The removal spells are concessions to the other decks in the field: Humans, Izzet Phoenix, and all Devoted Druid builds (though these were basically absent from the Mythic Championship). I think drawing the first Lightning Axe in Game 1 is usually better than drawing the first Fatal Push, but drawing the second Lightning Axe is often bad, so I opted for the two Lightning Axe / one Fatal Push split. This is also relevant post-sideboard, since the game slows down, your graveyard is attacked, and resources become more important, which makes Lightning Axe more of a liability. Ina matchup like Jund, for example, you want removal to deal with Scavenging Ooze but you’re not interested in having to discard a card against so many disruption spells.

I believe Insolent Neonate is just a weak card. I understand it can be used to return Vengevine to the battlefield, since it’s a creature, but it does basically nothing else, and the effect is too minor. I would not play this card.
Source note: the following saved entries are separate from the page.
(** [get_representation_by_id] and [get_representation_by_name] never raise
    and always send one request, filtered by the id, or by the name and the
    version id, that asks for the field [active]; they return the conversion
    of the first representation found, whatever its [active], or [None] when
    none is found. *)
Theorem get_representation_by_id_first_found con project_name fields log :
  (forall representation_id, exists rq,
     get_representation_by_id DEFAULT_REPRESENTATION_FIELDS
       representation_fields_v3_to_v4 convert_v4_representation_to_v3 con project_name
       representation_id fields log
     = (Ok (convert_v4_representation_to_v3 <$> head (con rq)), log ++ [rq]) /\
     rq_variables rq =
       <["representationIds" := FList [representation_id]]>
         {["projectName" := FScalar (SStr project_name)]} /\
     "active" ∈ request_fields rq) /\
  (forall representation_name version_id, exists rq,
     get_representation_by_name DEFAULT_REPRESENTATION_FIELDS
       representation_fields_v3_to_v4 convert_v4_representation_to_v3 con project_name
       representation_name version_id fields log
     = (Ok (convert_v4_representation_to_v3 <$> head (con rq)), log ++ [rq]) /\
     rq_variables rq =
       <["representationNames" := FList [representation_name]]>
         (<["versionIds" := FList [version_id]]>
            {["projectName" := FScalar (SStr project_name)]}) /\
     "active" ∈ request_fields rq).
Proof.
  split.
  - intros representation_id.
    unfold get_representation_by_id, get_representations, get_v4_representations,
      get_v4_representations_filters.
    cbn [negb andb id_filter id_set mbind option_bind fst snd truthy_set_filter].
    rewrite decide_False by (cbn [list_to_set]; set_solver).
    cbn [mbind option_bind].
    match goal with |- context [call con ?r] => exists r end.
    unfold bind, call, ret. cbn [rq_variables]. rewrite first_or_none_head.
    split; [destruct (con _); reflexivity|].
    split; [rewrite elements_list_to_set_singleton; reflexivity|].
    unfold request_fields. cbn [rq_query]. apply elem_of_add_active.
  - intros representation_name version_id.
    unfold get_representation_by_name, get_representations, get_v4_representations,
      get_v4_representations_filters.
    cbn [negb andb id_filter id_set mbind option_bind fst snd].
    rewrite !decide_False by (cbn [list_to_set]; set_solver).
    cbn [mbind option_bind fst snd truthy_set_filter].
    rewrite !decide_False by (cbn [list_to_set]; set_solver).
    match goal with |- context [call con ?r] => exists r end.
    unfold bind, call, ret. cbn [rq_variables]. rewrite first_or_none_head.
    split; [destruct (con _); reflexivity|].
    split; [rewrite !elements_list_to_set_singleton; reflexivity|].
    unfold request_fields. cbn [rq_query]. apply elem_of_add_active.
Qed.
Somehow even a weaker card than Insolent Neonate. Drawing a card is actually relevant with this deck, since you’re often trying to draw a cheap creature to recur Vengevine (often with only one mana available, which means you can’t just dredge Golgari Thug in a lot of spots where this would be true) or a land to recur multiple Bloodghasts. There are some cool tricks you can perform with it (for example, if your opponent casts Surgical Extraction, you can sacrifice Golgari Thug and put their Extraction target back on top of your deck), but overall I don’t believe it to be worth playing. The icing on the cake is that the effect is not optional; it’s not common, but it does happen that your opponent kills your Golgari Thug and you have to return it, and let me tell you, being locked into drawing Golgari Thug yet another turn is not nice.

The best (and only, really) good thing about this card is that it’s a one-mana black Zombie. I’ve never found it to be particularly good other than exactly against Azorius Control post-sideboard, and even then it’s not that good because your best plan is to have an explosive draw and Cryptbreaker makes you adopt a more controlled game, which plays into their gameplan. I would stay away.
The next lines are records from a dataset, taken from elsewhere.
(** * E-commerce API (main.py): a shallow embedding and its verified properties

    The development follows [main.py]:

    - Python [float] is IEEE 754 binary64, modelled by the Standard Library's
      [spec_float] with [prec = 53] and [emax = 1024]; Python [int] is [Z];
      Python [str] is [string].
    - The two MongoDB collections, the driver's id counter, the clock and the
      outcome of each store call make up the [World]; handlers are
      computations in a state and exception monad over it.
    - Dictionaries sent back to the client are [json] values whose objects keep
      the insertion order of their keys, as Python dictionaries do.
    - The framework around the endpoint functions is [serve]: it answers 422,
      without calling the function, when a query parameter is out of its
      declared range, and it sends the value a function returns only if that
      value can be written as JSON. *)

From Stdlib Require Import ZArith NArith List String Ascii Bool Lia QArith.
From Stdlib Require Import SpecFloat DecimalString DecimalZ Sorted.
Import ListNotations.

Set Warnings "-register-all".

Local Open Scope string_scope.
Local Open Scope list_scope.
Local Open Scope Z_scope.

(** ** Python floats *)

Definition float : Type := spec_float.

Module Float.

Definition prec : Z := 53.
Definition emax : Z := 1024.

Definition zero : float := S754_zero false.

Definition add : float -> float -> float := SFadd prec emax.
Definition mul : float -> float -> float := SFmul prec emax.

(** [x <= y] on floats; false as soon as one side is NaN. *)
Definition leb : float -> float -> bool := SFleb.

Definition is_finite (x : float) : bool :=
  match x with S754_zero _ | S754_finite _ _ _ => true | _ => false end.

(** The integer [z] rounded to the nearest float, ties to even. *)
Definition round_int (z : Z) : float := binary_normalize prec emax z 0 false.

(** [float(z)] for a Python int: CPython's [PyLong_AsDouble] rounds to
    nearest-even and raises [OverflowError] when the result does not fit,
    here [None]. *)
Definition of_int (z : Z) : option float :=
  match round_int z with
  | S754_infinity _ => None
  | f => Some f
  end.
We never tested this card, but it looks reasonable to me, as the regeneration can actually be good in a lot of matchups (for example Jund). I like the cards we played in this slot but if you’re stuck with Golgari Thugs or Insolent Neonate, I think this is an upgrade to it.

How to Sideboard

The Hogaak sideboard is almost all about Leyline of the Void: either bringing in your own or answering your opponent’s. Most of the time, it will be incredibly obvious what should come in, and then you’ll take out a couple of cards that are also incredibly obvious, and struggle to take out the remaining two or three. I recommend that, when in these spots, you take out a combination of Gravecrawlers and Carrion Feeders, as I believe it’s more important to have the enablers in your deck than the payoffs.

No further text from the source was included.